One group of human shields is being organized by Ken Nichols O'Keefe, a former US Marine living in the Netherlands who fought in the 1991 Persian Gulf War but subsequently relinquished his American citizenship. Islamic groups in neighboring Jordan are assembling another group.
During the Gulf War, the Iraqi government placed Westerners captured in Kuwait next to sensitive installations in an effort to keep the structures from being bombed by US warplanes.
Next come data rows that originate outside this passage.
(** X12.  An intersection ratio is never negative, [cv2.contourArea]
    returning an absolute value. *)
Theorem bbox_intersection_ratio_not_negative {cv : OpenCV} {I : Type}
    (self : ParkingSpace I Q) (b : bbox) (ratio : Q) :
  (forall contour a, contourArea contour = OK a -> (0 <= a)%Q) ->
  bbox_intersection_ratio self b = OK ratio ->
  (0 <= ratio)%Q.
Proof.
  intros Harea Hcall. exact (bbox_intersection_ratio_nonneg Harea _ _ Hcall).
Qed.

Lemma bbox_intersection_ratio_not_negative_witness :
  (0 <= 132 # 200)%Q.
Proof.
  apply (@bbox_intersection_ratio_not_negative Reference.raster Z
           Examples.square Examples.half_box (132 # 200)%Q).
  - exact ref_contourArea_nonneg.
  - vm_compute. reflexivity.
Defined.

(** X13.  The masks are sized from the largest coordinates plus 10.  For a
    region of non-zero area that lies, with the box, wholly above the line
    [y = -10] or wholly left of the line [x = -10], a dimension is
    negative and [bbox_intersection_ratio] raises [ValueError]. *)
Theorem bbox_intersection_ratio_negative_shape {cv : OpenCV} {I : Type}
    (self : ParkingSpace I Q) (x1 y1 x2 y2 : Z) (space_area : Q) :
  get_area self = OK space_area -> ~ (space_area == 0)%Q ->
  polygon self <> [] ->
  (y2 < -10 /\ Forall (fun p => snd p < -10) (polygon self))
  \/ (x2 < -10 /\ Forall (fun p => fst p < -10) (polygon self)) ->
  bbox_intersection_ratio self (x1, y1, x2, y2) = Raise ValueError.
Proof.
  intros Harea Hnz Hne Hoff. unfold bbox_intersection_ratio.
  rewrite Harea. cbn [bind].
  destruct (Qeq_bool space_area 0) eqn:E;
    [apply Qeq_bool_iff in E; contradiction|].
  destruct (polygon self) as [|p0 ps] eqn:Ep; [contradiction|].
  cbn [column1 column0 bind].
  destruct (np_amax (map snd (p0 :: ps))) as [ymax|] eqn:Ey; [|discriminate].
  destruct (np_amax (map fst (p0 :: ps))) as [xmax|] eqn:Ex; [|discriminate].
  cbn [bind]. unfold np_zeros.
  replace ((Z.max y2 ymax + 10 <? 0) || (Z.max x2 xmax + 10 <? 0)) with true;
    [reflexivity|].
  symmetry. apply orb_true_iff.
  destruct Hoff as [[Hy Hall] | [Hx Hall]]; [left | right]; apply Z.ltb_lt.
  - assert (ymax < -10).
    { apply (np_amax_below Ey). apply Forall_forall. intros y Hyin.
      apply in_map_iff in Hyin. destruct Hyin as [p [<- Hp]].
      rewrite Forall_forall in Hall. exact (Hall p Hp). }
    lia.
  - assert (xmax < -10).
    { apply (np_amax_below Ex). apply Forall_forall. intros x Hxin.
      apply in_map_iff in Hxin. destruct Hxin as [p [<- Hp]].
      rewrite Forall_forall in Hall. exact (Hall p Hp). }
    lia.
Qed.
Despite President Bush's persistent call for Hussein to relinquish weapons of mass destruction, the activists did not appear overly worried about US allegations that the Iraqi government is holding onto biological and chemical arms. Some said they did not think Hussein would use them against the United States if unprovoked. Others said dialogue, despite nearly 12 years of attempts by the United Nations to persuade Iraq to disarm, still is the best way to resolve the issue.
"The inspections seem to be working," said Terry Kay Rockefeller of Arlington, Mass., a member of Peaceful Tomorrows, an anti-war advocacy group made up of relatives of Sept. 11 victims. "Why not let them continue?" said Rockefeller, whose sister, Laura Rockefeller, died in the attack on the World Trade Center. "Why are we rushing into a war?"
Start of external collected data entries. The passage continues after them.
(** * AllGoGrand: token-gated weather access

    A shallow embedding of the three programs of the repository:

    - [Backend]: the FastAPI broker of [backend/main.py]
      ([validate_wallet_address], [check_token_ownership], [get_weather]);
    - [Agent]: the autonomous client of [agent/agent.py]
      ([WeatherAgent.get_weather], [purchase_weather_token],
      [autonomous_weather_request], [run_demo]);
    - [Marketplace]: the ARC4 contract [WeatherMarketplace] of
      [smart_contracts/weather_marketplace/contract.py].

    Python code that raises and catches exceptions while mutating an object is
    modelled in a state-and-exception monad in which the state survives a
    raise (as Python attributes do).  Everything outside the repository (the
    algod node, the HTTP transport, the weather provider, the wall clock) is
    an oracle of a [World] record; calls are recorded in a trace.

    Balances: [account_info["amount"]] is an integer number of microAlgos and
    the code divides it by [1_000_000].  Python's [int / int] is correctly
    rounded, hence monotone, and [5_000_000 / 1_000_000] and
    [1_100_000 / 1_000_000] evaluate to the doubles denoted by the literals
    [5.0] and [1.1]; so on integer amounts the comparisons of the source agree
    with the same comparisons on exact rationals, which is how they are
    written here ([Q]). *)

From Stdlib Require Import ZArith QArith List String Bool Lia Arith.
Import ListNotations.

Set Implicit Arguments.

(* ===================================================================== *)
(** ** A state monad with exceptions that keep the state *)
(* ===================================================================== *)

Module Eff.

Section Monad.
Variables E S : Type.

(** A computation reads and writes a state [S] and either returns a value
    or raises an [E]; the state at the point of the raise is kept. *)
Definition M (A : Type) : Type := S -> (E + A) * S.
She and three other members of Peaceful Tomorrows, like many of the peace groups who have traveled here, were taken by government escorts on tours intended to highlight the devastation of the Gulf War and the economic sanctions imposed after Iraq's 1990 invasion of Kuwait. They saw a Baghdad bomb shelter that was incinerated by a US cruise missile. They visited the cancer ward of a children's hospital where doctors say they lack adequate chemotherapy drugs. And they saw a school that lacks electricity and running water.
"I truly believe if people understood the actual conditions and the extent of the suffering, people would want to see something different than what they are proposing to do," said Kristina Olsen, a singer from Newburyport, Mass., whose sister, Laurie Neira, was aboard the American Airlines plane that crashed into the World Trade Center's North Tower.
None of the activists said they support Hussein's authoritarian government, and several said they were troubled by an inability to ask political questions to ordinary people they met. "We're here out of no love for the current regime," Watenpaugh said. "But we're also opposed to the arrogant American position that we know what's best for the Iraqi people."